- Location: Kohima, Nagaland
- Date: 5 March 1995 1:30–3:30 p.m. (IST)
- Target: Civilians
- Attack type: Massacre
- Deaths: 7
- Injured: 36
- Perpetrators: 16th Rashtriya Rifles

= 1995 Kohima Massacre =

1995 massacre in Nagaland, India

The 1995 Kohima Massacre took place in India on 5 March 1995, when forces of the 16th Rashtriya Rifles of the Indian Army fired upon the civilian populace while the convoy was traversing through Kohima, the capital city of Nagaland.

The incident was sparked by a tyre burst from one of the convoy's own vehicle leading the armed troops to fire at civilians after mistaking the sound of the tyre bursting for a bomb attack.

== Incident ==
On 5 March 1995, a convoy of the 16th Rastriya Rifles (RR) was traversing through Kohima on its way from Bishnupur, Manipur, to Dimapur, Nagaland.
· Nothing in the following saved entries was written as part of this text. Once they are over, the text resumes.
(* ===== verification/RustStr.v ===== *)
(** * Rust strings

    A [&str]/[String] is the list of its Unicode scalar values.  The functions
    of [core::str] and [alloc::string] the program calls are written out here:
    ASCII case mapping, white space (the [White_Space] property, which is what
    [char::is_whitespace] tests), trimming, splitting, searching, replacing. *)

From S2P Require Import Prelude.

Abbreviation char := N.
Abbreviation str := (list N).

(** A literal of the program.  A double quote cannot be written inside a Rocq
    string of this development, so a backtick stands for it (no string literal
    of the program holds a backtick). *)
Definition lit_char (a : ascii) : char :=
  if Ascii.eqb a "`" then 34%N else N_of_ascii a.
Definition lit (s : string) : str := lit_char <$> list_ascii_of_string s.
Arguments lit s%_string_scope.

Fixpoint str_eqb (a b : str) : bool :=
  match a, b with
  | [], [] => true
  | x :: a', y :: b' => (x =? y)%N && str_eqb a' b'
  | _, _ => false
  end.

Declare Scope str_scope.
Delimit Scope str_scope with str.
Infix "=?" := str_eqb (at level 70, no associativity) : str_scope.

Lemma str_eqb_eq a b : str_eqb a b = true <-> a = b.
Proof.
  revert b; induction a as [|x a IH]; intros [|y b]; simpl; try (split; congruence).
  rewrite andb_true_iff, N.eqb_eq, IH. split; [intros [-> ->] | intros [= -> ->]]; auto.
Qed.

Lemma str_eqb_spec a b : reflect (a = b) (str_eqb a b).
Proof. apply iff_reflect; symmetry; apply str_eqb_eq. Qed.

Lemma str_eqb_refl a : str_eqb a a = true.
Proof. by apply str_eqb_eq. Qed.

(** [matches!(s, "A" | "B" | ...)]. *)
Definition one_of (s : str) (l : list string) : bool :=
  existsb (fun t => str_eqb s (lit t)) l.

(** ** Characters *)

Definition is_ascii_uppercase (c : char) : bool := (65 <=? c)%N && (c <=? 90)%N.
Definition is_ascii_lowercase (c : char) : bool := (97 <=? c)%N && (c <=? 122)%N.
Definition is_ascii_digit (c : char) : bool := (48 <=? c)%N && (c <=? 57)%N.
Definition is_ascii_alphanumeric (c : char) : bool :=
  is_ascii_uppercase c || is_ascii_lowercase c || is_ascii_digit c.

Definition char_to_ascii_lowercase (c : char) : char :=
  if is_ascii_uppercase c then (c + 32)%N else c.
Definition char_to_ascii_uppercase (c : char) : char :=
  if is_ascii_lowercase c then (c - 32)%N else c.

(** The 25 scalar values with the [White_Space] property. *)
Definition is_whitespace (c : char) : bool :=
  ((9 <=? c) && (c <=? 13) || (c =? 32) || (c =? 133) || (c =? 160) || (c =? 5760)
   || (8192 <=? c) && (c <=? 8202) || (c =? 8232) || (c =? 8233) || (c =? 8239)
   || (c =? 8287) || (c =? 12288))%N.

(** [char::len_utf8]. *)
Definition len_utf8 (c : char) : nat :=
  if (c <? 128)%N then 1 else if (c <? 2048)%N then 2 else if (c <? 65536)%N then 3 else 4.

(** [str::len], the length in bytes. *)
Definition byte_len (s : str) : nat := foldr (fun c n => len_utf8 c + n) 0 s.

(** ** Case *)

Definition to_ascii_lowercase (s : str) : str := char_to_ascii_lowercase <$> s.
Definition to_ascii_uppercase (s : str) : str := char_to_ascii_uppercase <$> s.
Definition eq_ignore_ascii_case (a b : str) : bool :=
  str_eqb (to_ascii_lowercase a) (to_ascii_lowercase b).

Lemma eq_ignore_length a b : eq_ignore_ascii_case a b = true -> length a = length b.
Proof.
  unfold eq_ignore_ascii_case, to_ascii_lowercase. intros E%str_eqb_eq.
  apply (f_equal length) in E. by rewrite !length_fmap in E.
Qed.

(** ** Trimming *)

Fixpoint drop_while (p : char -> bool) (s : str) : str :=
  match s with
  | [] => []
  | c :: s' => if p c then drop_while p s' else s
  end.
Definition drop_while_end (p : char -> bool) (s : str) : str :=
  rev (drop_while p (rev s)).

Definition trim_start (s : str) : str := drop_while is_whitespace s.
Definition trim_end (s : str) : str := drop_while_end is_whitespace s.
Definition trim (s : str) : str := trim_end (trim_start s).
(** [str::trim_matches] with a predicate or a character, and its one-sided
    variants. *)
Definition trim_matches (p : char -> bool) (s : str) : str :=
  drop_while_end p (drop_while p s).
Definition trim_start_matches (p : char -> bool) (s : str) : str := drop_while p s.
Definition trim_end_matches (p : char -> bool) (s : str) : str := drop_while_end p s.

(** ** Searching *)

Fixpoint starts_with (pat s : str) : bool :=
  match pat, s with
  | [], _ => true
  | p :: pat', c :: s' => (p =? c)%N && starts_with pat' s'
  | _ :: _, [] => false
  end.
Definition ends_with (pat s : str) : bool := starts_with (rev pat) (rev s).

(** [str::find] of a substring; the index counts characters, not bytes, and is
    only ever used to cut the same string. *)
Fixpoint find (pat s : str) : option nat :=
  if starts_with pat s then Some 0
  else match s with
       | [] => None
       | _ :: s' => S <$> find pat s'
       end.
Definition contains (pat s : str) : bool :=
  match find pat s with Some _ => true | None => false end.
Definition contains_char (c : char) (s : str) : bool := existsb (N.eqb c) s.

(** ** Replacing: [str::replace] *)

Fixpoint replace_go (skip : nat) (from to s : str) : str :=
  match s with
  | [] => []
  | c :: s' =>
      match skip with
      | S k => replace_go k from to s'
      | O => if starts_with from s
             then to ++ replace_go (length from - 1) from to s'
             else c :: replace_go 0 from to s'
      end
  end.
Definition replace (from to s : str) : str :=
  match from with
  | [] => to ++ concat ((fun c => c :: to) <$> s)
  | _ => replace_go 0 from to s
  end.

(** ** Splitting and joining *)

(** [str::split] on a character: the pieces between its occurrences. *)
Fixpoint split_char (d : char) (s : str) : list str :=
  match s with
  | [] => [[]]
  | c :: s' =>
      if (c =? d)%N then [] :: split_char d s'
      else match split_char d s' with
           | [] => [[c]]
           | p :: ps => (c :: p) :: ps
           end
  end.

Fixpoint split_once (d : char) (s : str) : option (str * str) :=
  match s with
  | [] => None
  | c :: s' =>
      if (c =? d)%N then Some ([], s')
      else (fun '(a, b) => (c :: a, b)) <$> split_once d s'
  end.
Definition rsplit_once (d : char) (s : str) : option (str * str) :=
  (fun '(a, b) => (rev b, rev a)) <$> split_once d (rev s).

(** [s.rsplit(d).next()]: the piece after the last [d]. *)
Definition rsplit_first (d : char) (s : str) : str :=
  match rsplit_once d s with Some (_, b) => b | None => s end.

(** [str::split_whitespace]: the maximal runs of non-white-space characters. *)
Fixpoint split_whitespace_go (acc : str) (s : str) : list str :=
  match s with
  | [] => match acc with [] => [] | _ => [rev acc] end
  | c :: s' =>
      if is_whitespace c
      then match acc with
           | [] => split_whitespace_go [] s'
           | _ => rev acc :: split_whitespace_go [] s'
           end
      else split_whitespace_go (c :: acc) s'
  end.
Definition split_whitespace (s : str) : list str := split_whitespace_go [] s.

Fixpoint join (sep : str) (l : list str) : str :=
  match l with
  | [] => []
  | [s] => s
  | s :: l' => s ++ sep ++ join sep l'
  end.

(** [str::lines]: cut at line feeds, a carriage return before the line feed is
    dropped, and there is no line after a final line feed. *)
Definition strip_cr (s : str) : str :=
  match rev s with 13%N :: r => rev r | _ => s end.
Definition lines (s : str) : list str :=
  let ps := split_char 10 s in
  let body := strip_cr <$> removelast ps in
  match rev ps with
  | [] | [] :: _ => body
  | l :: _ => body ++ [l]
  end.

(** [str::trim_start_matches] and [str::trim_end_matches] with a (non-empty)
    substring: the pattern is removed as long as it is there. *)
Fixpoint trim_start_str_go (fuel : nat) (pat s : str) : str :=
  match fuel with
  | O => s
  | S f => if starts_with pat s then trim_start_str_go f pat (drop (length pat) s) else s
  end.
Definition trim_start_str (pat s : str) : str := trim_start_str_go (length s) pat s.
Definition trim_end_str (pat s : str) : str :=
  rev (trim_start_str (rev pat) (rev s)).


Example ex_replace : replace (lit "''") (lit "'") (lit "a''b'''c") = lit "a'b''c".
Proof. reflexivity. Qed.
Example ex_lines : lines (lit "ab
c

") = [lit "ab"; lit "c"; []].
Proof. reflexivity. Qed.
Example ex_split_ws : split_whitespace (lit "  a  bc d ") = [lit "a"; lit "bc"; lit "d"].
Proof. reflexivity. Qed.
Example ex_rsplit : rsplit_once 58 (lit "a:b:c") = Some (lit "a:b", lit "c").
Proof. reflexivity. Qed.
Example ex_trim_str : trim_end_str (lit " ab") (lit "x ab ab") = lit "x".
Proof. reflexivity. Qed.

(** ** Trimming *)

Lemma drop_while_none p s : Forall (fun c => p c = false) s -> drop_while p s = s.
Proof. destruct 1 as [|c s Hc _]; [done|]. cbn. by rewrite Hc. Qed.

Lemma drop_while_sub (P : char -> Prop) p s : Forall P s -> Forall P (drop_while p s).
Proof. induction 1 as [|c s Hc Hs IH]; cbn; [done|]. case_match; [done|by constructor]. Qed.

Lemma trim_sub (P : char -> Prop) s : Forall P s -> Forall P (trim s).
Proof.
  intros Hs. unfold trim, trim_end, trim_start, drop_while_end.
  apply Forall_rev, drop_while_sub, Forall_rev, drop_while_sub, Hs.
Qed.

Lemma trim_words s : Forall (fun c => is_whitespace c = false) s -> trim s = s.
Proof.
  intros Hs. unfold trim, trim_end, trim_start, drop_while_end.
  rewrite (drop_while_none _ s), drop_while_none, rev_involutive by (try apply Forall_rev; done).
  done.
Qed.

Lemma drop_while_head p c s : p c = false -> drop_while p (c :: s) = c :: s.
Proof. cbn. by intros ->. Qed.

Lemma drop_end_last p c s d : p d = false -> drop_while_end p (c :: s ++ [d]) = c :: s ++ [d].
Proof.
  intros Hp. unfold drop_while_end. change (c :: s ++ [d]) with ((c :: s) ++ [d]).
  rewrite rev_app_distr. cbn [rev app]. rewrite drop_while_head by done.
  change (d :: rev s ++ [c]) with (rev [d] ++ rev (c :: s)).
  by rewrite <- rev_app_distr, rev_involutive.
Qed.

Lemma drop_while_suffix p s : exists w, s = w ++ drop_while p s.
Proof.
  induction s as [|c s [w IH]]; [by exists []|]. cbn. destruct (p c); [|by exists []].
  exists (c :: w). cbn. by rewrite <- IH.
Qed.

Lemma drop_while_stable p s : drop_while p (drop_while p s) = drop_while p s.
Proof.
  induction s as [|c s IH]; [done|]. cbn. destruct (p c) eqn:E; [done|]. cbn. by rewrite E.
Qed.

Lemma trim_trim s : trim (trim s) = trim s.
Proof.
  unfold trim, trim_end, trim_start. set (t := drop_while is_whitespace s).
  assert (Ht : drop_while is_whitespace t = t) by apply drop_while_stable.
  assert (Hs : drop_while is_whitespace (drop_while_end is_whitespace t)
               = drop_while_end is_whitespace t).
  { unfold drop_while_end. destruct (drop_while_suffix is_whitespace (rev t)) as [w Hw].
    apply (f_equal (@rev _)) in Hw. rewrite rev_involutive, rev_app_distr in Hw.
    destruct (rev (drop_while is_whitespace (rev t))) as [|c r]; [done|].
    rewrite Hw in Ht. cbn in Ht |- *. destruct (is_whitespace c); [|done].
    exfalso. revert Ht. generalize (r ++ rev w) as y. intros y Ht.
    destruct (drop_while_suffix is_whitespace y) as [x Hx]. rewrite Ht in Hx.
    apply (f_equal length) in Hx. rewrite length_app in Hx. cbn [length] in Hx. lia. }
  rewrite Hs. unfold drop_while_end. by rewrite rev_involutive, drop_while_stable.
Qed.

Lemma trim_ends c s d :
  is_whitespace c = false -> is_whitespace d = false -> trim (c :: s ++ [d]) = c :: s ++ [d].
Proof.
  intros Hc Hd. unfold trim, trim_end, trim_start. rewrite drop_while_head by done.
  by apply drop_end_last.
Qed.

(** ** Searching *)

Lemma starts_with_spec pat s : starts_with pat s = true <-> exists r, s = pat ++ r.
Proof.
  revert s; induction pat as [|p pat IH]; intros s; simpl; [split; eauto|].
  destruct s as [|c s]; [split; [done|by intros (r & [=])]|].
  rewrite andb_true_iff, N.eqb_eq, IH. split.
  - intros [-> [r ->]]. by exists r.
  - intros (r & [= -> ->]). eauto.
Qed.

Lemma find_spec pat s i :
  find pat s = Some i <->
  starts_with pat (drop i s) = true /\ i <= length s
  /\ forall j, j < i -> starts_with pat (drop j s) = false.
Proof.
  revert i; induction s as [|c s IH]; intros i.
  - destruct pat; cbn; split.
    + intros [= <-]. split_and!; [done|lia|lia].
    + intros (_ & Hi & _). f_equal. lia.
    + done.
    + intros (Hs & _ & _). by destruct i.
  - cbn [find]. destruct (starts_with pat (c :: s)) eqn:E.
    + split.
      * intros [= <-]. split_and!; [done|lia|lia].
      * intros (_ & _ & Hmin). destruct i as [|i]; [done|].
        specialize (Hmin 0 ltac:(lia)). by rewrite drop_0, E in Hmin.
    + rewrite fmap_Some. split.
      * intros (k & Hk & ->). apply IH in Hk as (Hk & Hl & Hmin). split_and!; [done|simpl;lia|].
        intros [|j] Hj; [by rewrite drop_0|]. apply Hmin. lia.
      * intros (Hs & Hl & Hmin). destruct i as [|i]; [by rewrite drop_0, E in Hs|].
        exists i. split; [|done]. apply IH. split_and!; [done|simpl in *; lia|].
        intros j Hj. apply (Hmin (S j)). lia.
Qed.

Lemma find_none pat s :
  find pat s = None <-> forall j, j <= length s -> starts_with pat (drop j s) = false.
Proof.
  induction s as [|c s IH].
  - destruct pat; cbn; split; try done.
    + intros Hj. by specialize (Hj 0 ltac:(lia)).
    + intros _ j _. by rewrite drop_nil.
  - cbn [find]. destruct (starts_with pat (c :: s)) eqn:E.
    + split; [done|]. intros Hj. specialize (Hj 0 ltac:(lia)). by rewrite drop_0, E in Hj.
    + rewrite fmap_None, IH. split.
      * intros Hj [|j] Hl; [by rewrite drop_0|]. apply Hj. simpl in Hl. lia.
      * intros Hj j Hl. apply (Hj (S j)). simpl. lia.
Qed.

Lemma contains_split pat s : contains pat s = true -> exists a b, s = a ++ pat ++ b.
Proof.
  unfold contains. destruct (find pat s) as [i|] eqn:E; [|done]. intros _.
  apply find_spec in E as (Hs & _ & _). apply starts_with_spec in Hs as [r Hr].
  exists (take i s), r. rewrite <- Hr. by rewrite take_drop.
Qed.

Lemma contains_forall (P : char -> Prop) pat s :
  Forall P s -> contains pat s = true -> Forall P pat.
Proof.
  intros Hs (a & b & ->)%contains_split. apply Forall_app in Hs as [_ Hs].
  by apply Forall_app in Hs as [? _].
Qed.

Lemma contains_app pat a b : contains pat (a ++ pat ++ b) = true.
Proof.
  unfold contains. destruct (find pat (a ++ pat ++ b)) eqn:E; [done|].
  pose proof (proj1 (find_none _ _) E (length a)) as Hno.
  rewrite drop_app_length, length_app in Hno.
  assert (Hs : starts_with pat (pat ++ b) = true) by (apply starts_with_spec; eauto).
  rewrite Hs in Hno. symmetry. apply Hno. lia.
Qed.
The heavily armed convoy which stretched over 5 km had 63 vehicles with five officers, 15 JCOs and 400 privates. As the convoy was crossing the AOC and BOC area which is a thickly populated part of Kohima, a tyre on one of the convoy's truck burst which led the army personnel to react immediately. Unaware that the tyre burst was one of their own, the armed troops started firing at the civilian populace. The fired included 1,207 rounds of gunfire and five rounds of mortar fire. The firing continued from 1:30 p.m. until after 3:30 p.m. Seven civilians were killed and 36 were injured.

The RR personnel also deliberately attacked property, damaging buildings and houses. They then prevented the injured from being treated.

== Legacy ==
In 2022, TakeOne Nagaland produced a short documentary under its series Lest We Forget, documenting the fear and trauma arising from the incident.